Simnikiwe Buhlungu: hygrosummons (iter.01), Chisenhale Gallery, exhibition review: ‘A meditation on water’

Simnikiwe Buhlungu’s hygrosummons (iter.01), 2024. Installation view. Photograph: Andy Keate

Simnikiwe Buhlungu’s first solo exhibition, currently on at the Chisenhale Gallery, is a meditation on water in all its forms.

The Amsterdam-based South African artist draws together installation, sculpture and sound to trace the cultural and ecological roles of that most essential of substances, H2O.

If you’ve ever had to deal with a leaky roof, you’ll be grabbed by the throat as you enter the gallery by a display of plastic buckets partly-filled with liquid of variable murk.

These humble objects will, for many, evoke the blind panic that arises when water ‘misbehaves’.

Indeed, water’s misdemeanours and rebellions are principal themes of the show.

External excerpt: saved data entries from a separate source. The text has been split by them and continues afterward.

Lemma scan_frac_app s t : delim t = true → scan_frac (s +:+ t) = ((scan_frac s).1, (scan_frac s).2 +:+ t).
Proof.
  intros Ht. destruct s as [|c s].
  - rewrite app_nil_l_string. destruct t as [|c t]; [done|]. apply delim_not_digit in Ht as (_ & Hc & _).
    cbn [scan_frac]. by destruct (Z.eqb_spec (code c) 46).
  - rewrite app_cons. cbn [scan_frac]. destruct (code c =? 46); [|done]. rewrite scan_digits_app by done.
    destruct (scan_digits s) as [[|d ds] r]; done.
Qed.

Lemma scan_exp_app s t : delim t = true → scan_exp (s +:+ t) = ((scan_exp s).1, (scan_exp s).2 +:+ t).
Proof.
  intros Ht. destruct s as [|c s].
  - rewrite app_nil_l_string. destruct t as [|c t]; [done|]. apply delim_not_digit in Ht as (_ & _ & H1 & H2 & _).
    cbn [scan_exp]. destruct (Z.eqb_spec (code c) 101), (Z.eqb_spec (code c) 69); done.
  - rewrite app_cons. cbn [scan_exp]. destruct (_ || _); [|done]. destruct s as [|d s].
    + rewrite app_nil_l_string. destruct t as [|d t]; [done|].
      pose proof (scan_digits_app "" (String d t) Ht) as Hd. rewrite app_nil_l_string in Hd.
      apply delim_not_digit in Ht as (_ & _ & _ & _ & H1 & H2).
      destruct (Z.eqb_spec (code d) 43), (Z.eqb_spec (code d) 45); try done. simpl orb. cbv iota beta. rewrite Hd. done.
    + rewrite app_cons. destruct (_ || _).
      * rewrite scan_digits_app by done. destruct (scan_digits s) as [[|e es] r]; done.
      * rewrite <-app_cons, scan_digits_app by done. destruct (scan_digits (String d s)) as [[|e es] r]; done.
Qed.

Lemma scan_number_app s t v r : delim t = true →
  scan_number s = Some (v, r) → scan_number (s +:+ t) = Some (v, r +:+ t).
Proof.
  intros Ht. unfold scan_number. destruct (scan_integer s) as [[i s1]|] eqn:Hi; [|done].
  rewrite (scan_integer_app s t i s1) by done. cbn [mbind option_bind].
  rewrite scan_frac_app by done. destruct (scan_frac s1) as [f s2]. cbn [fst snd].
  rewrite scan_exp_app by done. destruct (scan_exp s2) as [x s3]. cbn [fst snd].
  destruct f as [|c f], x as [|d x]; try by intros [= <- <-].
  destruct (int_of_str i); [|done]. by intros [= <- <-].
Qed.

Lemma digit_code d : scan_digits (NilEmpty.string_of_uint d) = (NilEmpty.string_of_uint d, "").
Proof. induction d as [|d IH|d IH|d IH|d IH|d IH|d IH|d IH|d IH|d IH|d IH]; cbn; [done|..]; by rewrite IH. Qed.

(** A positive numeral has no leading zero. *)
Lemma to_uint_no_zero p d : Pos.to_uint p ≠ Decimal.D0 d.
Proof.
  intros Hd. assert (N.to_uint (N.of_uint (Pos.to_uint p)) = Decimal.unorm (Pos.to_uint p)) as Hn
    by apply DecimalN.Unsigned.to_of.
  assert (N.of_uint (Pos.to_uint p) = Npos p) as Hp.
  { change (N.of_uint (Pos.to_uint p)) with (Pos.of_uint (Pos.to_uint p)). apply DecimalPos.Unsigned.of_to. }
  rewrite Hp in Hn. cbn [N.to_uint] in Hn. unfold Decimal.unorm in Hn.
  destruct (Decimal.nzhead (Pos.to_uint p)) as [|d'|d'|d'|d'|d'|d'|d'|d'|d'|d'] eqn:Hz; try (rewrite Hd in Hn; discriminate Hn).
  - by apply (DecimalPos.Unsigned.to_uint_nonzero p).
  - by apply (DecimalFacts.nzhead_nonzero (Pos.to_uint p) d').
Qed.

Lemma scan_positive p :
  ∃ c s, NilEmpty.string_of_uint (Pos.to_uint p) = String c s ∧ is_digit c = true ∧ code c ≠ 48 ∧
         scan_digits s = (s, "").
Proof.
  pose proof (DecimalPos.Unsigned.to_uint_nonnil p) as Hnil. pose proof (to_uint_no_zero p) as H0.
  destruct (Pos.to_uint p) as [|d|d|d|d|d|d|d|d|d|d]; [done | by destruct (H0 d) |..];
    eexists _, _; (split; [reflexivity|]); (split; [reflexivity|]); (split; [discriminate | apply digit_code]).
Qed.

Lemma str_of_pos p : str_of_int (Z.pos p) = NilEmpty.string_of_uint (Pos.to_uint p).
Proof.
  unfold str_of_int. cbn [Z.to_int]. pose proof (DecimalPos.Unsigned.to_uint_nonnil p). simpl.
  by destruct (Pos.to_uint p).
Qed.

Lemma str_of_neg p : str_of_int (Z.neg p) = String "-" (NilEmpty.string_of_uint (Pos.to_uint p)).
Proof.
  unfold str_of_int. cbn [Z.to_int]. pose proof (DecimalPos.Unsigned.to_uint_nonnil p). simpl.
  by destruct (Pos.to_uint p).
Qed.

Lemma scan_integer_int z : scan_integer (str_of_int z) = Some (str_of_int z, "").
Proof.
  destruct z as [|p|p]; [reflexivity|..].
  - rewrite str_of_pos. destruct (scan_positive p) as (c & s & -> & Hc & Hz & Hs). unfold scan_integer.
    replace (code c =? 45) with false by (unfold is_digit in Hc; lia).
    replace (code c =? 48) with false by lia. by rewrite Hc, Hs.
  - rewrite str_of_neg. destruct (scan_positive p) as (c & s & -> & Hc & Hz & Hs). unfold scan_integer.
    change (code "-" =? 45) with true. cbv iota beta. replace (code c =? 48) with false by lia. by rewrite Hc, Hs.
Qed.

Lemma scan_number_int z : scan_number (str_of_int z) = Some (TInt z, "").
Proof. unfold scan_number. rewrite scan_integer_int. cbn. by rewrite int_of_str_of_int. Qed.

(** The text of a float: ASCII, and what the reader takes for one. *)
Definition float_token (r : string) : bool :=
  ascii_str r && match scan_number r with Some (TFloat r', "") => bool_decide (r' = r) | _ => false end.

Lemma float_token_scan r : float_token r = true → scan_number r = Some (TFloat r, "").
Proof.
  unfold float_token. destruct (ascii_str r); [|done]. simpl. destruct (scan_number r) as [[v s]|]; [|done]. destruct v; try done. destruct s; [|done].
  intros Hr%bool_decide_eq_true. by subst.
Qed.

Lemma float_token_text r : float_token r = true → float_text r = r.
Proof.
  intros Hr. unfold float_text. repeat (destruct (decide _) as [->|_]; [discriminate Hr|]). done.
Qed.

(** A number starts with a digit, or with a minus and a digit. *)
Lemma scan_number_start s v r :
  scan_number s = Some (v, r) →
  ∃ c s', s = String c s' ∧ (is_digit c = true ∨ code c = 45 ∧ ∃ d s'', s' = String d s'' ∧ is_digit d = true).
Proof.
  unfold scan_number, scan_integer. destruct s as [|c s]; [done|]. intros Hn. exists c, s. split; [done|].
  destruct (Z.eqb_spec (code c) 45) as [Hc|Hc].
  - right. split; [done|]. destruct s as [|d s]; [done|]. exists d, s. split; [done|].
    destruct (Z.eqb_spec (code d) 48); [unfold is_digit; lia|]. by destruct (is_digit d).
  - left. destruct (Z.eqb_spec (code c) 48); [unfold is_digit; lia|]. by destruct (is_digit c).
Qed.

Lemma after_cons_ne c p d s : c ≠ d → after (String c p) (String d s) = None.
Proof. intros Hne. cbn [after]. by rewrite decide_False. Qed.

Lemma scan_literal_number s v r : scan_number s = Some (v, r) → scan_literal s = Some (v, r).
Proof.
  intros Hn. destruct (scan_number_start s v r Hn) as (c & s' & -> & Hc). unfold scan_literal.
  assert (∀ d p, code d ≠ 45 → is_digit d = false → after (String d p) (String c s') = None) as Hne.
  { intros d p Hd1 Hd2. apply after_cons_ne. intros ->. destruct Hc as [Hc|[Hc _]]; congruence. }
  rewrite !Hne by done. assert (after "-Infinity" (String c s') = None) as ->; [|done].
  destruct Hc as [Hc|(_ & d & s'' & -> & Hd)].
  - apply after_cons_ne. by intros <-.
  - cbn [after]. destruct (decide _); [|done]. rewrite decide_False; [done|]. by intros <-.
Qed.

Simnikiwe Buhlungu, Tswaing (sample), 2024. Photograph: Andy Keate

We engage with the hygrometer, a scientific instrument used to measure humidity, but then efforts at subjugation and demarcation of natural fluid are subverted by humidity-warped doors, curled paper and first-person textual accounts of water’s meandering adventures.

We learn that the contents of the buckets themselves have their origins in puddles near and far – Soshanguve, South Africa; Fiorano Modense, Italy; and Bow, London.

These temporary repositories of molecules move across continents with storms and currents beyond human command.

As background to the physical objects on display is a haunting soundtrack of zithers that respond to fluctuations in humidity levels.

This compelling exhibition reminds us how little people really control the natural world, but how deeply engrained it is in our cultures and lives.

Simnikiwe Buhlungu: hygrosummons (iter.01) runs until 3 November at Chisenhale Gallery, 64 Chisenhale Road, E3 5QZ.